|Siege of Thionville (1792)|
|Part of the French Revolutionary Wars|
Print of the 1792 siege of Thionville.
|Commanders and leaders|
|Georges Félix de Wimpffen||Frederick Louis, Prince of Hohenlohe-Ingelfingen|
|3,000 – 4,000 French|| 20,000 Austrians|
16,000 French émigrés
The Siege of Thionville was a conflict during the War of the First Coalition. It began at Thionville on 24 August 1792. A coalition force of 20,000 Austrians and 16,000 French Royalist troops under Frederick Louis, Prince of Hohenlohe-Ingelfingen failed to take the town, commanded by Georges Félix de Wimpffen, and raised the siege on 16 October. One of the French royalist troops was François-René de Chateaubriand, who was wounded in the battle.In the aftermath of the siege the National Convention declared that Thionville had "deserved well of the fatherland" - it named Place de Thionville and Rue de Thionville in Paris after the victory.
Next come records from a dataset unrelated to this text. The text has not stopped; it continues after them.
(** The batch loop of an epoch (lines 187-193); the progress-bar text is
    not part of the state.  Returns [main_index]. *)
Fixpoint batch_loop (batches : list (list Pair)) (main_index : nat) : M nat :=
  match batches with
  | [] => ret main_index
  | batch :: rest =>
    loss_score <- process_batch batch ;;
    let main_index := (main_index + length batch)%nat in
    st <- get ;;
    set_loss_sum (loss_sum st + loss_score * inject_Z (Z.of_nat (length batch))) ;;
    match main_index with
    | O => raise ZeroDivisionError                     (* line 192 *)
    | _ => batch_loop rest main_index
    end
  end.

(** One iteration of the epoch loop (lines 184-195). *)
Definition run_epoch (epoch_index : nat) : M unit :=
  set_training true ;;                                 (* line 184 *)
  batches <- lift create_batches ;;
  set_loss_sum 0 ;;
  _ <- batch_loop batches 0 ;;
  if validate_enabled args then validate epoch_index else ret tt.

Fixpoint for_each {A} (l : list A) (body : A -> M unit) : M unit :=
  match l with
  | [] => ret tt
  | x :: l' => body x ;; for_each l' body
  end.

(** Lines 171-181: the optimizer and the run attributes. *)
Definition train_init : M unit :=
  modify (fun st => mkTrainer (params st) (grads st) (training st)
                      (Some (adam_init args (params st)))
                      (Fin 100) 0%nat [] (loss_sum st) (disk st) (trace st)).

(** [range(self.args.epochs)] *)
Definition epoch_indices : list nat := seq 0 (Z.to_nat (epochs args)).

(** The trainer after [train]'s initialisation and the first [n]
    epochs. *)
Definition train_epochs (n : nat) : M unit :=
  train_init ;; for_each (seq 0 n) run_epoch.

(** [GraphSimTrainer.train] (lines 168-198). *)
Definition train : M unit :=
  train_init ;;
  for_each epoch_indices run_epoch ;;
  if validate_enabled args then load_best else ret tt.

(** *** Testing *)

Record TestReport : Type := mkReport {
  scores : list Q;
  ground_truth : list Q;
  prediction_list : list Q;
  prec_at_10_list : list Q;
  prec_at_20_list : list Q
}.

(** The loop of [test] (lines 214-230) from position [index] on, with
    the block accumulators [temp_gt], [temp_pre]. *)
Fixpoint test_loop (p : Params) (pairs : list Pair) (index : nat)
    (temp_gt temp_pre : list Q) (r : TestReport) : result TestReport :=
  match pairs with
  | [] => Ok r
  | test_index_pair :: rest =>
    let data := get_data test_index_pair Test in
    let tgt := target data in
    let prediction := model false p data in
    let temp_gt := temp_gt ++ [tgt] in
    let temp_pre := temp_pre ++ [prediction] in
    let r := mkReport (scores r ++ [calculate_loss prediction tgt])
                      (ground_truth r ++ [tgt])
                      (prediction_list r ++ [prediction])
                      (prec_at_10_list r) (prec_at_20_list r) in
    match test_graphs_len with
    | O => Err ZeroDivisionError                       (* line 224 *)
    | _ =>
      if ((index + 1) mod test_graphs_len =? 0)%nat then
        let r := mkReport (scores r) (ground_truth r) (prediction_list r)
                   (prec_at_10_list r ++ [prec_at_ks temp_gt temp_pre 10])
                   (prec_at_20_list r ++ [prec_at_ks temp_gt temp_pre 20]) in
        test_loop p rest (S index) [] [] r
      else test_loop p rest (S index) temp_gt temp_pre r
    end
  end.

(** The end of [print_evaluation] (lines 255-258), called from line 237
    of [test]: with [args.validate] on it reads [epoch_loss_list],
    [best_epoch_index] and [min_error].  These attributes exist only
    once [train] has run lines 171-181, which create them together with
    the optimizer; on a trainer that never trained the read raises
    AttributeError. *)
Definition print_evaluation_bookkeeping : M unit :=
  st <- get ;;
  if validate_enabled args then
    match optimizer st with
    | None => raise AttributeError
    | Some _ => ret tt
    end
  else ret tt.

(** [GraphSimTrainer.test] (lines 200-237): the loop, then the report
    (lines 232-237); the value is the arrays and the two precision
    lists that the report is computed from. *)
Definition test : M TestReport :=
  set_training false ;;                                (* line 204 *)
  st <- get ;;
  r <- lift (test_loop (params st) test_graph_index_pairs 0 [] []
               (mkReport [] [] [] [] [])) ;;
  print_evaluation_bookkeeping ;;                      (* line 237 *)
  ret r.
(** * prisma-translate: translation of a Prisma schema AST to an EdgeDB schema

    A shallow embedding of [src/main.ts]: [translateSchema],
    [getFieldDefault], [mapPrismaTypeToEdgeDBScalar] and [renderSchemaAst],
    over the AST types of the parser package the program imports.

    Modelling conventions.
    - A JavaScript object used as a dictionary, and a [Map], is an
      insertion-ordered association list ([omap]): writing an existing key
      replaces the value and keeps the position, writing a new key appends,
      and [Object.values] and iteration follow the list.  Keys are the
      parser's identifiers, which start with a letter: none is an array
      index, and none is [__proto__], the one key whose write does not
      create an entry.
    - Reading [obj[k]] on an object literal also finds what the object
      inherits from [Object.prototype] ([member]); a [Map] and a [Set] only
      hold their own entries.
    - A JavaScript string is a [string]; each [ascii] stands for one code
      unit.
    - A [throw] is the right injection of [result]; the constructor records
      which [throw] statement was reached, the message text is not kept.
      A [TypeError] raised by the runtime itself is [RuntimeTypeError].
    - An optional property ([array?], [optional?], [attributes?], [args?]) is
      an [option]; [None] is the absent property. *)

From Stdlib Require Import String Ascii List Bool Arith Lia.
Import ListNotations.
Local Open Scope list_scope.
Local Open Scope string_scope.
Lemma readDocPaths_log (E : Env) (fr : functionRelease)
    (w : World E) (log : list event) :
  exists ps, snd (readDocPaths E fr (w, log)) = (w, log ++ ps)
             /\ forallb isProbe ps = true.
Proof.
  destruct (executableIn E w) as [exe | msg] eqn:He.
  2:{ exists []. unfold readDocPaths, bind, executable. cbn [fst]. rewrite He.
      cbn. rewrite app_nil_r. split; reflexivity. }
  rewrite (@readDocPaths_run E fr exe w log He). cbv zeta.
  set (core := pathJoin E [_; b "functions"; _; _]).
  set (contrib := pathJoin E [_; b "contrib"; _; _; _]).
  assert (Hmeta : forall fr0 root pre,
            forallb isProbe pre = true ->
            exists ps, snd (parseMetadata E fr0 root (w, log ++ pre)) = (w, log ++ ps)
                       /\ forallb isProbe ps = true).
  { intros fr0 root pre Hpre.
    destruct (parseMetadata_log E fr0 root w (log ++ pre)) as (ps & Hps & Hp).
    exists (pre ++ ps). rewrite Hps, <- app_assoc. split; [reflexivity|].
    rewrite forallb_app, Hpre, Hp. reflexivity. }
  destruct (isDirIn E core w).
  - destruct (isEmpty core).
    + exists [EvStat core]. split; reflexivity.
    + apply Hmeta. reflexivity.
  - destruct (isDirIn E contrib w).
    + destruct (isEmpty contrib).
      * exists [EvStat core; EvStat contrib]. split; reflexivity.
      * apply Hmeta. reflexivity.
    + destruct (isEmpty (FunctionPath fr)).
      * exists [EvStat core; EvStat contrib]. split; reflexivity.
      * apply Hmeta. reflexivity.
Qed.

Lemma readLatestPatchVersion_run (E : Env) (fr : functionRelease)
    (w : World E) (log : list event) :
  isEmpty (FunctionName fr) || isEmpty (MinorVersion fr) = false ->
  readLatestPatchVersion E fr (w, log)
  = (match snd (fst (runCmdIn E (b "git") [b "tag"] w)) with
     | Some msg => inl (ErrExternal msg)
     | None => resolveFromTags fr (fst (fst (runCmdIn E (b "git") [b "tag"] w)))
     end,
     (snd (runCmdIn E (b "git") [b "tag"] w), log ++ [EvCmd (b "git") [b "tag"]])).
Proof.
  intros H. unfold readLatestPatchVersion. rewrite H.
  unfold bind at 1. unfold gitTag. rewrite command_run.
  destruct (snd (fst (runCmdIn E (b "git") [b "tag"] w))); [reflexivity|].
  destruct (resolveFromTags fr _); reflexivity.
Qed.

Lemma newFunctionRelease_run (E : Env) (branch mv fn : bytes)
    (st : World E * list event) :
  MatchString releaseBranchPattern branch = true ->
  fromEnd (strings.Split branch "/") 1 = Some mv ->
  fromEnd (strings.Split branch "/") 2 = Some fn ->
  newFunctionRelease E branch st
  = bind (readLatestPatchVersion E (named fn mv)) (readDocPaths E) st.
Proof.
  intros Hm H1 H2. unfold newFunctionRelease, indexFromEnd.
  rewrite Hm, H1, H2. reflexivity.
Qed.

Lemma isFileEvent_probes (ps : list event) :
  forallb isProbe ps = true -> forallb isFileEvent ps = true.
Proof.
  apply forallb_impl. intros [n a | p | p | p c]; try reflexivity; discriminate.
Qed.

Lemma isFileEvent_rewrites (fr : functionRelease) (done : list (bytes * bytes)) :
  forallb isFileEvent (flat_map (rewriteEvents fr) done) = true.
Proof. induction done as [|pc done IH]; [reflexivity | exact IH]. Qed.
(** The shape of a slug: characters of [a-z0-9-] only, no hyphen next to
    another one. *)
Definition slugChar (c : ascii) : bool := isLowerAlnum c || isHyphen c.

Definition startsWithHyphen (l : chars) : bool :=
  match l with
  | c :: _ => isHyphen c
  | [] => false
  end.

Fixpoint noDoubleHyphen (l : chars) : bool :=
  match l with
  | [] => true
  | c :: r => negb (isHyphen c && startsWithHyphen r) && noDoubleHyphen r
  end.

(** Sample data: a valid event whose title is all punctuation, a stored
    event that changes its title, and a database with one event. *)
Definition punctuationEvent : EventDocument :=
  mkEvent 7%N "!!!" None "A meetup" "Talks and demos" "/images/e.png"
    "Hall 1" "Berlin" "2025-04-10" "9:30" "offline" "developers"
    ["Opening"; "Talks"] "ACME" ["cloud"] 0%Z 0%Z.

Definition renamedEvent : EventDocument :=
  mkEvent 1%N "Cloud Next 2027" (Some "cloud-next") "A meetup" "Talks and demos"
    "/images/e.png" "Hall 1" "Berlin" "2025-04-10T00:00:00.000Z" "09:30"
    "offline" "developers" ["Opening"; "Talks"] "ACME" ["cloud"] 0%Z 0%Z.

Definition titleOnly (path : string) : bool := (path =? "title")%string.

Definition sampleDb : BookingModel.Db :=
  BookingModel.mkDb [renamedEvent]
    [BookingModel.mkBooking 10%N 1%N "a@example.com" 0%Z 0%Z;
     BookingModel.mkBooking 11%N 1%N "b@example.com" 0%Z 0%Z].

Definition danglingBooking : BookingModel.BookingDocument :=
  BookingModel.mkBooking 12%N 2%N "c@example.com" 0%Z 0%Z.

Definition emptyBackend : Route.Backend :=
  Route.mkBackend (Ok 0) (fun _ => Ok None).
(** * ArchiveMaster: the archive merge engine ([ArchiveMerger])

    A shallow embedding of [src/archivemaster.py]: class [ArchiveMerger]
    (lines 39-197), the [with ArchiveMerger(..) as merger:] block of its
    two callers, [cli_mode] (lines 497-544) and the three methods of
    [ArchiveMasterGUI] that keep the file list (lines 319-353).

    The archive codecs (zipfile, rarfile, tarfile), pathlib, argparse
    and the file system are libraries the program drives; they are
    modelled by what the program observes of them:
    - a [str] is a string of bytes (UTF-8), so comparing bytes compares
      code points; [lower] moves the ASCII letters, which decides the
      dispatch for any text and is [str.lower] on ASCII text;
    - a path is pathlib's tuple of [parts], compared part by part;
    - the file system is a finite map from locations to nodes (a
      directory, or a regular file with its bytes), without symbolic
      links, modes and permission errors; the working directory is the
      root directory;
    - an input archive is the list of entries its library reports; the
      input archives and the output file are not nodes of the tree that
      extraction writes to. A statement that needs the two kept apart
      is made for inputs that cannot write over the output
      ([clear_of_output]);
    - opening the output for writing is taken to succeed, and the
      writer to store the name and the bytes it is handed; what is said
      of the output of a run is said of a run that returns;
    - tarfile extracts with its permissive filter, to the location the
      joined path names;
    - [parse_args] is what it does with the command line: it ends the
      process or returns the namespace;
    - logging, the progress lock and the two measurements of the result
      ([elapsed_seconds], [output_size_bytes]) are left out. *)

From Stdlib Require Import ZArith Ascii String.
From stdpp Require Import base strings list gmap sorting.

Local Open Scope string_scope.
Local Open Scope list_scope.

(** ** Strings: the [str] methods the program calls *)

(** [str.lower] on one character. The extensions the program compares
    against are ASCII; no character outside ASCII lower-cases to one of
    their letters, so only A-Z need to move for the dispatch. The text
    returned is that of [str.lower] when the text is ASCII. *)
Definition lower_char (c : ascii) : ascii :=
  let n := N_of_ascii c in
  if ((65 <=? n) && (n <=? 90))%N then ascii_of_N (n + 32) else c.

Fixpoint lower (s : string) : string :=
  match s with
  | EmptyString => EmptyString
  | String c r => String (lower_char c) (lower r)
  end.

(** [s.endswith(suf)] *)
Fixpoint endswith (s suf : string) : bool :=
  String.eqb s suf ||
  match s with
  | EmptyString => false
  | String _ r => endswith r suf
  end.

(** [s.rfind(c)]: the highest index of [c] in [s], or [-1]. *)
Fixpoint rfind (c : ascii) (s : string) : Z :=
  match s with
  | EmptyString => (-1)%Z
  | String a r =>
      let i := rfind c r in
      if (0 <=? i)%Z then (i + 1)%Z
      else if Ascii.eqb a c then 0%Z else (-1)%Z
  end.

(** the slice [s[i:]] for [0 <= i] *)
Fixpoint slice_from (i : nat) (s : string) : string :=
  match i, s with
  | O, _ => s
  | S _, EmptyString => EmptyString
  | S j, String _ r => slice_from j r
  end.

(** [s.split(sep)] for a one-character separator *)
Fixpoint split (sep : ascii) (s : string) : list string :=
  match s with
  | EmptyString => [EmptyString]
  | String c r =>
      if Ascii.eqb c sep then EmptyString :: split sep r
      else match split sep r with
           | [] => [String c EmptyString]
           | p :: ps => String c p :: ps
           end
  end.
(** * symphony: web articles to AsciiDoc

    A shallow embedding of [main.py]: the content cache
    ([compute_image_path], [download_image], [load_file_content]), the
    extractors, the passes of the [Transformer], the tag-dispatch [Renderer],
    the per-site factory functions, [download_content] and [main], followed
    by the properties proved about them.

    Library calls whose result the program only passes on ([urlparse],
    [urljoin], the HTML parser and its serialisers, the HTTP client) are
    variables of the sections that use them; [hashlib.sha256], [os.path] and
    the one regular expression of the renderer are written out.

    Python strings are sequences of Unicode code points and are modelled as
    [list N].  The interpreter's effects are made explicit: the file system,
    the log of HTTP requests and the standard output are threaded through a
    state monad whose computations end normally, by [exit] or by a raised
    exception. *)

From Stdlib Require Import ZArith NArith Ascii Lia.
From stdpp Require Import base option list strings gmap.

Local Open Scope N_scope.

(** ** Python strings *)

Abbreviation str := (list N).

(** A literal of the source, one code point per character. *)
Fixpoint lit (s : String.string) : str :=
  match s with
  | String.EmptyString => []
  | String.String a s' => N_of_ascii a :: lit s'
  end.
Arguments lit s%_string : simpl never.

(** The newline character, which a literal of this file cannot hold. *)
Definition nl : str := [10].

Module Str.

(** [str.isspace] on one character, the table of [_PyUnicode_IsWhitespace];
    [str.strip()] and the [\s] class of [re] both use it. *)
Definition isspace (c : N) : bool :=
  ((0x09 <=? c) && (c <=? 0x0D)) || ((0x1C <=? c) && (c <=? 0x20))
  || (c =? 0x85) || (c =? 0xA0) || (c =? 0x1680)
  || ((0x2000 <=? c) && (c <=? 0x200A))
  || (c =? 0x2028) || (c =? 0x2029) || (c =? 0x202F) || (c =? 0x205F)
  || (c =? 0x3000).

Fixpoint lstrip (s : str) : str :=
  match s with
  | c :: s' => if isspace c then lstrip s' else s
  | [] => []
  end.

Definition rstrip (s : str) : str := reverse (lstrip (reverse s)).

(** [s.strip()] *)
Definition strip (s : str) : str := rstrip (lstrip s).

(** [s.rstrip(c)] for a one-character argument *)
Fixpoint lstrip_char (c : N) (s : str) : str :=
  match s with
  | d :: s' => if d =? c then lstrip_char c s' else s
  | [] => []
  end.

Definition rstrip_char (c : N) (s : str) : str :=
  reverse (lstrip_char c (reverse s)).

(** [s.split(sep)] for a one-character separator: every occurrence
    separates, so the result is never empty and may hold empty pieces. *)
Fixpoint split (sep : N) (s : str) : list str :=
  match s with
  | [] => [[]]
  | c :: s' =>
      if c =? sep then [] :: split sep s'
      else match split sep s' with
           | piece :: pieces => (c :: piece) :: pieces
           | [] => [[c]]
           end
  end.

(** [c in s] for a one-character [c] *)
Definition has_char (c : N) (s : str) : bool := existsb (N.eqb c) s.

(** [s.replace(c, '')] for a one-character [c] *)
Definition remove_char (c : N) (s : str) : str :=
  filter (λ d, d ≠ c) s.

Fixpoint startswith (p s : str) : bool :=
  match p, s with
  | [], _ => true
  | a :: p', b :: s' => (a =? b) && startswith p' s'
  | _ :: _, [] => false
  end.

(** [needle in hay] *)
Fixpoint contains (needle hay : str) : bool :=
  startswith needle hay ||
  match hay with
  | [] => false
  | _ :: hay' => contains needle hay'
  end.

(** The order of [str]: lexicographic on code points, a proper prefix
    first. *)
Fixpoint compare (a b : str) : comparison :=
  match a, b with
  | [], [] => Eq
  | [], _ :: _ => Lt
  | _ :: _, [] => Gt
  | x :: a', y :: b' =>
      match x ?= y with
      | Eq => compare a' b'
      | c => c
      end
  end.

Definition leb (a b : str) : bool :=
  match compare a b with Gt => false | _ => true end.

(** [sorted(l)] on strings: insertion sort, stable like the interpreter's. *)
Fixpoint insert_sorted (x : str) (l : list str) : list str :=
  match l with
  | [] => [x]
  | y :: l' => if leb x y then x :: l else y :: insert_sorted x l'
  end.

Definition sorted (l : list str) : list str :=
  foldr insert_sorted [] l.

(** [sep.join(l)] *)
Fixpoint join (sep : str) (l : list str) : str :=
  match l with
  | [] => []
  | [x] => x
  | x :: l' => x ++ sep ++ join sep l'
  end.

(** What reading a file in text mode makes of its line ends (the default
    [newline=None] of [open]): a carriage return, together with the line
    feed that follows it when there is one, is read as one line feed. *)
Fixpoint universal_newlines (s : str) : str :=
  match s with
  | [] => []
  | c :: s' =>
      if c =? 13
      then 10 :: match s' with
                 | d :: s'' =>
                     if d =? 10 then universal_newlines s''
                     else universal_newlines s'
                 | [] => []
                 end
      else c :: universal_newlines s'
  end.

(** [str(n)] / the [:d] format of a non-negative integer *)
Definition digit (n : N) : N := 48 + n.

Fixpoint decimal_fuel (fuel : nat) (n : N) (acc : str) : str :=
  match fuel with
  | O => acc
  | S fuel' =>
      let acc' := digit (n mod 10) :: acc in
      if n / 10 =? 0 then acc' else decimal_fuel fuel' (n / 10) acc'
  end.

Definition decimal (n : N) : str := decimal_fuel (S (N.to_nat (N.log2 n))) n [].

End Str.

(** ** The regular expression of [render_tag_pre]

    [code_pattern], compiled with [re.MULTILINE | re.DOTALL], reads: start
    of a line; the characters [[code]; one or more white-space characters;
    the characters [lang=]; the group [lang], any characters, greedy; a
    closing bracket; the group [content], any characters, greedy; the
    characters [[/code]]; end of a line.  The matcher below is the
    backtracking search of [re] written out for this pattern: each greedy
    quantifier tries its longest repetition first and gives characters back
    one at a time until the rest of the pattern matches. *)

Module Re.

Record match_object := Match {
  group_lang : str;
  group_content : str;
  match_length : nat
}.

(** [^] under [MULTILINE]: at the start of the text or after a newline;
    [prev] is the character before the position. *)
Definition at_line_start (prev : option N) : bool :=
  match prev with
  | None => true
  | Some c => c =? 10
  end.

(** [$] under [MULTILINE]: at the end of the text or before a newline. *)
Definition at_line_end (rest : str) : bool :=
  match rest with
  | [] => true
  | c :: _ => c =? 10
  end.

(** A literal: the rest of the text after it, when it is there. *)
Fixpoint literal (p s : str) : option str :=
  match p, s with
  | [], _ => Some s
  | a :: p', b :: s' => if a =? b then literal p' s' else None
  | _ :: _, [] => None
  end.

(** The ways of cutting [s] in two, the longest first part first: the order
    in which a greedy dot-star (under [DOTALL] every character matches [.])
    offers its repetitions. *)
Fixpoint greedy_splits (s : str) : list (str * str) :=
  match s with
  | [] => [([], [])]
  | c :: s' => (prod_map (cons c) id <$> greedy_splits s') ++ [([], s)]
  end.

(** The same for [\s+]: one or more white-space characters. *)
Fixpoint greedy_spaces (s : str) : list (str * str) :=
  match s with
  | c :: s' =>
      if Str.isspace c
      then (prod_map (cons c) id <$> greedy_spaces s') ++ [([c], s')]
      else []
  | [] => []
  end.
The War of the First Coalition is the traditional name of the wars that several European powers fought between 1792 and 1797 against the French First Republic. Despite the collective strength of these nations compared with France, they were not really allied and fought without much apparent coordination or agreement. Each power had its eye on a different part of France it wanted to appropriate after a French defeat, which never occurred.